Frederick Cook fue un cirujano estadounidense y un explorador polar que partió hacia el borde de lo desconocido: La Antártida. Fue la primera gran expedición científica de la Edad Heroica. El año: 1897. El barco: el Belgica.
De regreso a Sudamérica, el barco quedó atrapado en el hielo durante todo un invierno antártico, frío y sin sol. Lo poco que tenían para comer, lo comían: latas de misteriosa carne enlatada y bolas de pescado que supuestamente contenían crema. Incluso Nansen, el gato del barco, se volvió un poco loco.
Por fin, los pingüinos empezaron a acudir al barco y las aves fueron -escribió Cook- «de igual interés para el naturalista y el cocinero». Comenzó a comer pingüinos. Sabían como «un trozo de ternera, un pescado de bacalao oloroso y un pato de lona asados juntos en una olla, con sangre y aceite de hígado de bacalao como salsa», pero finalmente convenció al jefe de la tripulación para que todos comieran pingüinos. Hay que recordar que Cook era médico y que, en esencia, prescribía esta carne fresca como medicina.
Raoul Amundsen era un miembro de la tripulación, que quizás debería ser recordado no sólo por haber llegado al Polo Sur en primer lugar, o incluso por haber llegado a los dos polos en primer lugar, o por haber atravesado las aguas heladas del Paso del Noroeste. Gracias a que Amundsen y su compañero del Belgica, Frederick Cook, comieron carne de pingüino, pudieron evitar el escorbuto, una deficiencia de vitamina C que afectó a casi todos los exploradores de la Edad Heroica. Son algunos de los pocos exploradores de esa época que pueden hacer esa afirmación.
Lo que la tripulación del Belgica también descubrió fue un método novedoso para cazar las aves. Según un reciente artículo en Endeavour, Jason C. Anthony (también autor de un libro de próxima aparición sobre la cocina polar), escribe:
A finales de julio vivían principalmente de carne de pingüino, con una notable mejora en la tripulación. Gerlache, el capitán, fue el último en dar su consentimiento y, por tanto, el último en curarse, pero pronto ofreció recompensas a la tripulación por traer pingüinos para la despensa: un franco por las aves vivas y cincuenta céntimos por las muertas. Resultó ser dinero fácil. La tripulación aprendió en sus últimos meses que podía convocar tanto a los pingüinos como a las focas al barco simplemente tocando una melodía en su corneta.
Les tocaban música, casi como encantadores de serpientes polares decididos a comer las aves que encantaban. Cook informó el 16 de diciembre (p. 382):
A la hora de comer, se utiliza una corneta para convocar a los hombres, y a los pingüinos, al parecer, también les gusta la música; porque cuando la oyen se dirigen directamente al barco, y permanecen mientras dura la música, pero se marchan una vez que cesa. De este modo, sólo tenemos que esperar y aprovechar nuestra visita para obtener filetes de pingüino, que son, justo en este momento, el premio del menú.
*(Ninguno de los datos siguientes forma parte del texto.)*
(** *** Run *)

(** C6.  [Run] returns exactly when the listener has stopped: not
    while the server accepts connections without a failure, and once the
    watcher has shut the server down or the listener has failed.  It
    starts the listener once and never again.  When the listener stops
    with [ErrServerClosed], as after a graceful shutdown, no error is
    logged; when it stops with any other error, as when the port is in
    use, that error is logged once, as the last effect. *)
Theorem Run_returns_when_listener_stops (s : service) :
  (∀ listen, Run s listen = None ↔ listen = None)
  ∧ (∀ srv, accepting srv = true → Run s (listenResult srv None) = None)
  ∧ (∀ sig srv, sig = SIGINT ∨ sig = SIGTERM →
       ∃ tr, Run s (listenResult (onSignal s sig srv).1 None) = Some tr
             ∧ length (List.filter isListen tr) = 1%nat
             ∧ List.filter isErrorLog tr = [])
  ∧ (∀ srv e, e ≠ ErrServerClosed →
       ∃ tr, Run s (listenResult srv (Some e)) = Some tr
             ∧ length (List.filter isListen tr) = 1%nat
             ∧ List.filter isErrorLog tr
               = [Log (logger (options s)) "[ERROR] %+v\n" [LogErr e]]
             ∧ last tr = Some (Log (logger (options s)) "[ERROR] %+v\n" [LogErr e]))
  ∧ (∀ err, ∃ tr, Run s (Some err) = Some tr
       ∧ length (List.filter isListen tr) = 1%nat
       ∧ (err = None ∨ err = Some ErrServerClosed → List.filter isErrorLog tr = [])
       ∧ (∀ e, err = Some e → e ≠ ErrServerClosed →
            List.filter isErrorLog tr
            = [Log (logger (options s)) "[ERROR] %+v\n" [LogErr e]])).
Proof.
  assert (Herr : ∀ e, e ≠ ErrServerClosed →
            ∃ tr, Run s (Some (Some e)) = Some tr
              ∧ length (List.filter isListen tr) = 1%nat
              ∧ List.filter isErrorLog tr
                = [Log (logger (options s)) "[ERROR] %+v\n" [LogErr e]]
              ∧ last tr = Some (Log (logger (options s)) "[ERROR] %+v\n" [LogErr e])).
  { intros e He.
    assert (Hc : isErrServerClosed e = false) by (by destruct e).
    unfold Run. cbv zeta. rewrite Hc. eexists. split; [reflexivity|].
    destruct (httpsEnabled (options s)); simpl; auto. }
  assert (Hclosed : ∃ tr, Run s (Some (Some ErrServerClosed)) = Some tr
              ∧ length (List.filter isListen tr) = 1%nat
              ∧ List.filter isErrorLog tr = []).
  { eexists. split; [reflexivity|].
    destruct (httpsEnabled (options s)); simpl; auto. }
  split; [|split; [|split; [|split]]].
  - intros listen. destruct listen; simpl; split; intros Hx; done.
  - intros srv Hacc. unfold listenResult. by rewrite Hacc.
  - intros sig srv Hsig.
    assert (Hoff : accepting (onSignal s sig srv).1 = false).
    { unfold onSignal. destruct Hsig as [-> | ->]; reflexivity. }
    unfold listenResult. rewrite Hoff. exact Hclosed.
  - intros srv e He. exact (Herr e He).
  - intros err.
    destruct err as [e|].
    + destruct (isErrServerClosed e) eqn:Hc.
      * assert (e = ErrServerClosed) as -> by (by destruct e).
        destruct Hclosed as (tr & Hrun & Hl & Hlog).
        exists tr. split; [done|]. split; [done|]. split; [done|].
        intros e' He' Hne. by injection He' as <-.
      * assert (Hne : e ≠ ErrServerClosed) by (by intros ->).
        destruct (Herr e Hne) as (tr & Hrun & Hl & Hlog & _).
        exists tr. split; [done|]. split; [done|]. split.
        -- intros [Hx|Hx]; [discriminate|]. by injection Hx as ->.
        -- intros e' He' _. by injection He' as <-.
    + eexists. split; [reflexivity|].
      destruct (httpsEnabled (options s)); simpl;
        (split; [reflexivity|]); (split; [done|]); intros e He; discriminate.
Qed.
Por supuesto, la música puede haber jugado sólo una pequeña parte en la conquista general del Polo Sur. Y, como aprendió más tarde Ernest Shackleton, no toda la música era una receta para atrapar una potencial cena de pingüinos. Como escribe Fen Montaigne en Los pingüinos de Fraser:
Uno de sus hombres sacó un banjo y empezó a tocar «It’s a Long Way to Tipperary», que, como cuenta Shackleton en South, «Los pajaritos de aspecto solemne parecían apreciar». La gaita, sin embargo, era otra historia, y cuando un miembro escocés de la expedición comenzó a tocar el instrumento nacional, los Adelies «huyeron aterrorizados y se zambulleron de nuevo en el mar».»